Think you’re unqualified? You’re totally not. One of the things I’ve learned about life–and especially FOSS–from three of my amazing free software mentors is that we’re never qualified when we start something new–or at least we don’t feel that way. I had no clue what I was doing when I first thought about running for the OSI board. All I knew was that I wanted to do more for the community.

Think you’re too busy? You might be! You might not be! We’re a pretty busy lot, and we each put in what we’re capable of. Sometimes that’s advice and ideas; sometimes it’s fundraising, financial literacy skills, ideas, organizing, writing, and anything else you bring to the table.

Think you’ve nothing to say? I bet you do.

Joining a board is not only about you–it’s about giving back to the community that has given you so much. It’s about pushing a movement forward. It’s about bringing the ideas and voices of others to the table, and making sure that everyone is heard.

If you’re interested in running, but scared, uncertain, don’t think you’re qualified, want help, or just want to talk more about the responsibilities, please email me at molly [at] opensource [dot] org or Josh Simmons at josh [at] opensource [dot] org.

Board members also get sweet email addresses, and that alone is reason enough to run. 🙂

Previously, the board was appointed by the board.

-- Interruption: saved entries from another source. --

(** C3: a log whose reported index, payload encoding or address, or a
    header whose timestamp, differs from the identifier is rejected
    with [Invalid] and the error of the first check that fails, in the
    order index, payload, origin, timestamp; the four errors and their
    messages are pairwise different. *)
Theorem integrity_mismatch_rejected :
  types.Index log <> LogIndex id \/
    MessagePayloadBytes log <> payloadBytes \/
    types.Address log <> Origin id \/
    types.Time hdr <> Timestamp id ->
  exists err,
    fst run = Val (Invalid, Some err) /\
    (err = ErrLogIndexMismatch <-> types.Index log <> LogIndex id) /\
    (err = ErrPayloadMismatch <->
       types.Index log = LogIndex id /\
       MessagePayloadBytes log <> payloadBytes) /\
    (err = ErrOriginMismatch <->
       types.Index log = LogIndex id /\
       MessagePayloadBytes log = payloadBytes /\
       types.Address log <> Origin id) /\
    (err = ErrTimestampMismatch <->
       types.Index log = LogIndex id /\
       MessagePayloadBytes log = payloadBytes /\
       types.Address log = Origin id /\
       types.Time hdr <> Timestamp id) /\
    NoDup [ErrLogIndexMismatch; ErrPayloadMismatch; ErrOriginMismatch;
           ErrTimestampMismatch] /\
    NoDup (Error <$> [ErrLogIndexMismatch; ErrPayloadMismatch;
                      ErrOriginMismatch; ErrTimestampMismatch]).
Proof.
  intros Hmismatch.
  assert (Hdistinct :
            NoDup [ErrLogIndexMismatch; ErrPayloadMismatch;
                   ErrOriginMismatch; ErrTimestampMismatch] /\
            NoDup (Error <$> [ErrLogIndexMismatch; ErrPayloadMismatch;
                              ErrOriginMismatch; ErrTimestampMismatch])).
  { split; cbn;
      repeat (apply NoDup_cons; split;
              [rewrite ?elem_of_cons, elem_of_nil; intuition discriminate|]);
      apply NoDup_nil_2. }
  subst run r. run_verifier.
  apply lookup_lt_Some in Hlog as Hlt.
  rewrite Hresolve; cbn. rewrite Hcall, Helem0, Helem1, Hheader; cbn.
  rewrite bool_decide_eq_false_2 by (unfold uint64 in Hrange; lia).
  rewrite Hlog; cbn. unfold bytes_Equal.
  repeat (case_bool_decide; cbn);
    try (exfalso; intuition congruence);
    (eexists; split; [reflexivity|]);
    (repeat split; try apply Hdistinct; try discriminate;
     intuition congruence).
Qed.

Section Consistent.
(** The five integrity checks hold and the tracker stores [ref]. *)
Variable ref : eth.L1BlockRef.
Hypothesis Hindex : types.Index log = LogIndex id.
Hypothesis Hpayload : MessagePayloadBytes log = payloadBytes.
Hypothesis Horigin : types.Address log = Origin id.
Hypothesis Htime : types.Time hdr = Timestamp id.
Hypothesis Href : l2FinalizedBlockRef (w_backend w) = Some ref.

Lemma consistent_reaches_tracker :
  fst run =
    Val (if bool_decide (Timestamp id <= eth.Time ref)
         then (Finalized, None) else (Invalid, None)).
Proof.
  subst run r. run_verifier.
  apply lookup_lt_Some in Hlog as Hlt.
  rewrite Hresolve; cbn. rewrite Hcall, Helem0, Helem1, Hheader; cbn.
  rewrite bool_decide_eq_false_2 by (unfold uint64 in Hrange; lia).
  rewrite Hlog; cbn.
  decide_checks; rewrite Href; cbn; decide_checks; done.
Qed.

(** C1: a fully consistent identifier, payload, header and log whose
    timestamp is at most the finalized timestamp of the tracker is
    labelled [Finalized], with no error. *)
Theorem finalized_when_covered :
  Timestamp id <= eth.Time ref ->
  fst run = Val (Finalized, None).
Proof.
  intros Hfin. rewrite consistent_reaches_tracker.
  by rewrite bool_decide_eq_true_2.
Qed.

(** C2: the same consistent call with a timestamp beyond the
    finalized timestamp of the tracker is labelled [Invalid], with no
    error. *)
Theorem undetermined_when_not_covered :
  Timestamp id > eth.Time ref ->
  fst run = Val (Invalid, None).
Proof.
  intros Hfin. rewrite consistent_reaches_tracker.
  rewrite bool_decide_eq_false_2; [done | lia].
Qed.
End Consistent.
End Fetched.
End Resolved.
End Verifier.

(** ** Chain resolution *)

Section ChainResolution.
Context (env : Env) {enc : PayloadEncoding}.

This gave them the opportunity to create a group representing a range of experiences and skill sets, as well as fill necessary niches of knowledge (licensing, technical skills, community organization, etc). Now that we have a board elected by membership, it’s more crucial for people to both nominate themselves, if they don’t see enough representation, and join the OSI. In order for elections to actually reflect the FLOSS community, wee need a strong, varied membership from all over the world. So, in addition to running or encouraging your friends to run, consider joining as an Individual or Affiliate member.